--Madame, j'emploie déjà la mère Henri une partie de la journée; je la garderai tout à fait. La pauvre femme est bien malheureuse et ne manque pas de courage; mais elle ne peut travailler aux champs: je serai plus tranquille avec elle qu'avec une fillette de douze à treize ans.
--Alors je payerai la mère Henri en sus de tes mois.
--De mes mois, ma chère dame! est-ce que vous comptez me payer? Oh! vous ne me ferez pas ce chagrin-là!

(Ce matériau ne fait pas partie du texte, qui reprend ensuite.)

(** One cluster of the search: what is found there, or on to the next *)
Lemma scan_chain_step fuel count c ext st s n :
  geometry s → is_cluster c → (0 < count)%nat → io_fine_for (S n) s →
  ∃ st' (more : bool) l, last_cluster st' = c ∧ io_fine_for n (set_io l s) ∧ (io_fine s → io_fine (set_io l s))
    ∧ (if more then scan_inv s count c (last_cluster st) (per_cluster s) st' else ∃ j, run_at s count c (last_cluster st) (per_cluster s) j st')
    ∧ scan_chain (S fuel) count c ext st s
      = ((if negb more then mret (st', ext)
         else v ← load_fat c;
              if is_eof v then
                clusters ← extend_fat_chain 1 c;
                scan_chain fuel count (default 0 (head clusters)) (default 0 (head clusters)) st'
              else scan_chain fuel count v ext st') : FS (scan_t * Z)) (set_io l s).
Proof.
  intros Hg Hc Hcount Hio. destruct (geometry_block s Hg) as [Hpos Hbs].
  destruct (is_cluster_not_eof c Hc) as [Heof _]. cbn [scan_chain]. rewrite Heof.
  rewrite (bind_done _ _ _ _ _ (place_of_cluster s c Hc)).
  destruct (io_step n s Hio) as (r & Hr & Hr0 & Hio'). rewrite (bind_done _ _ _ _ _ Hr), (proj2 (Z.ltb_ge r 0)) by lia. run.
  destruct (scan_cluster_enter (set_io (tail (io s)) s) count c (last_cluster st) Hcount (per_cluster s) st eq_refl) as (st' & more & Hrun & Hl & Hend); [lia|].
  exists st', more, (tail (io s)). split; [done|]. split; [done|]. split; [unfold io_fine; intros Hf; simpl; by destruct Hf|]. split; [destruct more; [by destruct Hend; constructor|done]|].
  fold (per_cluster s). change (Z.to_nat (Z.shiftr (block_size (set_io (tail (io s)) s)) 5)) with (per_cluster s).
  by rewrite (bind_done _ _ _ _ _ Hrun).
Qed.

--Mais, petite Jeanne, n'est-il pas juste que tu sois payée de la peine que tu vas prendre pour mon enfant?
--Ma récompense, madame, ce sera de vous rendre service et de m'acquitter, selon mon pouvoir, des grandes obligations que je vous ai. Que serais-je donc sans vous? Ne me payez pas, je vous en prie! laissez-moi vous prouver combien je vous suis attachée, et que je n'oublie pas tout le bien que vous m'avez fait. Si vous me payiez, je croirais que vous ne faites aucune estime de moi, ajouta Jeanne en pleurant.
--Ne te désole pas, ma bonne Jeanne; tu as raison, je ne dois pas te payer. D'ailleurs, on ne saurait reconnaître les soins d'une bonne nourrice avec de l'argent; seulement, je tiens à payer la mère Henri; car enfin, si je ne te donne rien, je ne puis souffrir que tu débourses quelque chose pour moi.»
Quinze jours après, Mme Isaure confia sa petite fille à Jeanne.
Les femmes du bourg s'étonnent de la propreté
de Jeanne.
Les femmes du bourg venaient souvent demander quelque service à Jeanne, qui en savait plus long qu'elles, et qui était toujours prête à obliger. Quand elles la voyaient habiller ses enfants, elles lui disaient:
«Comment donc, Jeanne, tu peignes tes petits et tu les laves comme s'ils étaient des enfants de bourgeois!